Provided entries:
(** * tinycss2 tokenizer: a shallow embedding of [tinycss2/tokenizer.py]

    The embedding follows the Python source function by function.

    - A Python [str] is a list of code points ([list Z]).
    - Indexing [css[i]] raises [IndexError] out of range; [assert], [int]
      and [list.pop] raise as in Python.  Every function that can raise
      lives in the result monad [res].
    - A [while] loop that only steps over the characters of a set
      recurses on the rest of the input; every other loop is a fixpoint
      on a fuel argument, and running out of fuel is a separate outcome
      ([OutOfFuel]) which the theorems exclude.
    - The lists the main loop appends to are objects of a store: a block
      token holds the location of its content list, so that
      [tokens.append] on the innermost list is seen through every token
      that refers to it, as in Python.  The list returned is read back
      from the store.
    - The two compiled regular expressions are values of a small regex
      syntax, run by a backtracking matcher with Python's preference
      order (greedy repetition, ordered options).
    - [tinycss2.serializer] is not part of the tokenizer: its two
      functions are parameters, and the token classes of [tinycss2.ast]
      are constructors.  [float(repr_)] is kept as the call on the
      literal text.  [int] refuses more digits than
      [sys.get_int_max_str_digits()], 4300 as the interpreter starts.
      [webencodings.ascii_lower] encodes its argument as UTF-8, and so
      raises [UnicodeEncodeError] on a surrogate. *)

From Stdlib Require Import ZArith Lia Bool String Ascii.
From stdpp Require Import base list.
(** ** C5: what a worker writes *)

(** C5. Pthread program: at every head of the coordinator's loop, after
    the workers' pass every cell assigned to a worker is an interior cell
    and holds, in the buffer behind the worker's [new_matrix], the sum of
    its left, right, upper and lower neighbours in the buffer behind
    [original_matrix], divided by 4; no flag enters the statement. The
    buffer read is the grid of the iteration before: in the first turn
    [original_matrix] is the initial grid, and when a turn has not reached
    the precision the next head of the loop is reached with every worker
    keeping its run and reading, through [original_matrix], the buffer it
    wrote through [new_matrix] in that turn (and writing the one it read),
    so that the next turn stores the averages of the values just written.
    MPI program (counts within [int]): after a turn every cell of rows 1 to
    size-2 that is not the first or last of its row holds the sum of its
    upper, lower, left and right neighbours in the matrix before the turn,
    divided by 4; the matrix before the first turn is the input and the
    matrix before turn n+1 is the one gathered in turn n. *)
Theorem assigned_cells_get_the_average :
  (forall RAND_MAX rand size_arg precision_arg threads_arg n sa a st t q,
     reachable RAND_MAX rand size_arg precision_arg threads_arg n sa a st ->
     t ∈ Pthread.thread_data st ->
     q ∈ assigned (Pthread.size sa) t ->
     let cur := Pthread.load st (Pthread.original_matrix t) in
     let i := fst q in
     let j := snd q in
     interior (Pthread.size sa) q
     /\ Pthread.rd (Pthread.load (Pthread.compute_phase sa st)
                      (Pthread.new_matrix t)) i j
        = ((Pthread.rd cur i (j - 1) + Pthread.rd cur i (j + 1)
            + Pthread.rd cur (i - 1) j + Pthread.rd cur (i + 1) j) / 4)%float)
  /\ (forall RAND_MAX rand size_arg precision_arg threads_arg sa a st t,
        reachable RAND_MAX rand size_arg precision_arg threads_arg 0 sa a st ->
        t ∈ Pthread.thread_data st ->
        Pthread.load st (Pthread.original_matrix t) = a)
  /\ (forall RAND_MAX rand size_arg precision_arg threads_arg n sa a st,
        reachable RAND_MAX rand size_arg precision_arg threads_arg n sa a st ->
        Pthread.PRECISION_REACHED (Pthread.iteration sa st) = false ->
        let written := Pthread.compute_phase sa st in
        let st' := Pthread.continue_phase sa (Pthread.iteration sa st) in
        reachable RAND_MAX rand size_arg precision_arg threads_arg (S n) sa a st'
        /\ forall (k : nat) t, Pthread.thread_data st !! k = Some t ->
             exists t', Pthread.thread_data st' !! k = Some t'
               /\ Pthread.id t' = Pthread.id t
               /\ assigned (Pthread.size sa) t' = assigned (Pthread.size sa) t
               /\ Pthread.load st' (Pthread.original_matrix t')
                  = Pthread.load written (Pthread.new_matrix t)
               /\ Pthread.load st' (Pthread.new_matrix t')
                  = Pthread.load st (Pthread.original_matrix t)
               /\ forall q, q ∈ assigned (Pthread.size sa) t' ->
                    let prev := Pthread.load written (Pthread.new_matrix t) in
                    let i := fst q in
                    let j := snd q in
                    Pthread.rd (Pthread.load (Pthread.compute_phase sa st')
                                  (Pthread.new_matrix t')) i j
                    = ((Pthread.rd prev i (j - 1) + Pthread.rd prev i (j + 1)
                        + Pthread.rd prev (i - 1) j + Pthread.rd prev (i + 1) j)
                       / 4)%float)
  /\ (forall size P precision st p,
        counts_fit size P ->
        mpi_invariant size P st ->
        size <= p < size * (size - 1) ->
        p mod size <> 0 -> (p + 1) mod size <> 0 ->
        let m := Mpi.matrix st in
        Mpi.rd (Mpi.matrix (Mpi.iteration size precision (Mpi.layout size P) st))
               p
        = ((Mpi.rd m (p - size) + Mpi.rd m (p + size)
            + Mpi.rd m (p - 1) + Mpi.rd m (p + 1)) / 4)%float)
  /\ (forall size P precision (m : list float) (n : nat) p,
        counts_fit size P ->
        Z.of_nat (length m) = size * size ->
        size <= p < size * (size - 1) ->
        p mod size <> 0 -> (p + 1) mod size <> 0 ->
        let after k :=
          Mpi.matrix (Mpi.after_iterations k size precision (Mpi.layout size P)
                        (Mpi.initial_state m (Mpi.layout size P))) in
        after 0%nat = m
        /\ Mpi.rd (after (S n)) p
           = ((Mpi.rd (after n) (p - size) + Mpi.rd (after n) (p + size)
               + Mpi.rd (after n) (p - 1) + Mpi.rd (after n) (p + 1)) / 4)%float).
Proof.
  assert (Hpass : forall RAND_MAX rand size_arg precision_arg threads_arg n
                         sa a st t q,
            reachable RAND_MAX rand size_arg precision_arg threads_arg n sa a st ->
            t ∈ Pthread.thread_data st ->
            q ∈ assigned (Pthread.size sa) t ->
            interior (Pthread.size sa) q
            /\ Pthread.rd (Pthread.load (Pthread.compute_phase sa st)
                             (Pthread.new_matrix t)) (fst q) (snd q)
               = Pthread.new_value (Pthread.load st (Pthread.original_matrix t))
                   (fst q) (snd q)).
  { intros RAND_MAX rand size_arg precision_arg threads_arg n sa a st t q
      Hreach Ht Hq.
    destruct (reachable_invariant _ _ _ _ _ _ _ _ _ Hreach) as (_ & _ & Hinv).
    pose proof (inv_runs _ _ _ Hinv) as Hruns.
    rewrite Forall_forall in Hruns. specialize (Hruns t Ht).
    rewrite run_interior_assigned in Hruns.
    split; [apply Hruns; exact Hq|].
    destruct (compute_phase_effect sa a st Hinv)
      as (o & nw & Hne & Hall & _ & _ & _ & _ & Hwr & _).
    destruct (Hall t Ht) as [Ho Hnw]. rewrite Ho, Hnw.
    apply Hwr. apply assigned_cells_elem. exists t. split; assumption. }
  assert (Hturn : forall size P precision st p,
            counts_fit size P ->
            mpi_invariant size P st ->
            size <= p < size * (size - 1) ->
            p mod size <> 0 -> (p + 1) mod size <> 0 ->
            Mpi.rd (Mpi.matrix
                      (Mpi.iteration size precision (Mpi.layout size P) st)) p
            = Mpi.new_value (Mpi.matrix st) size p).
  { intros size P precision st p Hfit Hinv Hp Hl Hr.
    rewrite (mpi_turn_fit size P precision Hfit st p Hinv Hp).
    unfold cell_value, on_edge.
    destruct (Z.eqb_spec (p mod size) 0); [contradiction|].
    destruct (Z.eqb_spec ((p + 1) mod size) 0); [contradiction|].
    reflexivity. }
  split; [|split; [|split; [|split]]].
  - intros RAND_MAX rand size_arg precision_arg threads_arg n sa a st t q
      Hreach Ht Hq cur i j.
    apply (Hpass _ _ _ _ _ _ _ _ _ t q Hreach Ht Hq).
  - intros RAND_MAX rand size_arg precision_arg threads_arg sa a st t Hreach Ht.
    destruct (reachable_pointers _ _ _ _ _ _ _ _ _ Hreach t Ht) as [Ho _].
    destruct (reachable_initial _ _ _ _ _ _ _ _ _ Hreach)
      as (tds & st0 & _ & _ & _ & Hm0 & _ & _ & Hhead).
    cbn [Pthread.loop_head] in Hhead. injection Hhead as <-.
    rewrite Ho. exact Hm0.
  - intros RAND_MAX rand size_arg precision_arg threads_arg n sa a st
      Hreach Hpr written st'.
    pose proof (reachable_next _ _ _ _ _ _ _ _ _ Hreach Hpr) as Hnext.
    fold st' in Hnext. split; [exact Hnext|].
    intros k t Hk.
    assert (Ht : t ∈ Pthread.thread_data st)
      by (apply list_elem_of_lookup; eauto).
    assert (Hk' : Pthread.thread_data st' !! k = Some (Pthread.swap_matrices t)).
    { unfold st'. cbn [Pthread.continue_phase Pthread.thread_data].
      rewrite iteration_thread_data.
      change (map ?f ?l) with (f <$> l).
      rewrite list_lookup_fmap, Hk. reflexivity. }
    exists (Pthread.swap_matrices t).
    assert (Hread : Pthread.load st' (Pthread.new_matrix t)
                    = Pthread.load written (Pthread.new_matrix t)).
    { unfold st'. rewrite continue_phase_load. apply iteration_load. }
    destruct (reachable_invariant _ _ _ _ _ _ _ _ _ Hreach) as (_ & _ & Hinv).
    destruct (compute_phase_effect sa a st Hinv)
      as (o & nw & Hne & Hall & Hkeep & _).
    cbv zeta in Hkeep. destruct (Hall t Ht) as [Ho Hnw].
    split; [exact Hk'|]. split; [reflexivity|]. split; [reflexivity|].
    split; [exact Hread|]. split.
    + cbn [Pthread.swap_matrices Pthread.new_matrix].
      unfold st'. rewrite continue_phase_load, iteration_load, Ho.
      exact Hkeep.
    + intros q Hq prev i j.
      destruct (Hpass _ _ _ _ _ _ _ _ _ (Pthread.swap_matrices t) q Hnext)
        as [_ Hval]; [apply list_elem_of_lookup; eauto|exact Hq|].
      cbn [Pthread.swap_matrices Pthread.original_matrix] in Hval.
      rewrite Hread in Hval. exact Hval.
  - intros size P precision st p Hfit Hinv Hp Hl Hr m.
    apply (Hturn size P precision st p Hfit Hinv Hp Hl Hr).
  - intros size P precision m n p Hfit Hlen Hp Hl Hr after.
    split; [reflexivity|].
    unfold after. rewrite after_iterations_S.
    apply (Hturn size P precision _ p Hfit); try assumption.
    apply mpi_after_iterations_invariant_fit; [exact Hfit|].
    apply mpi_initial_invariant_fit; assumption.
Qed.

Task to carry out:
Go through the records from the first line and copy each one exactly, ending after the line that contains "and [list.pop] raise". Give nothing else.

Task response:
(** * tinycss2 tokenizer: a shallow embedding of [tinycss2/tokenizer.py]

    The embedding follows the Python source function by function.

    - A Python [str] is a list of code points ([list Z]).
    - Indexing [css[i]] raises [IndexError] out of range; [assert], [int]
      and [list.pop] raise as in Python.  Every function that can raise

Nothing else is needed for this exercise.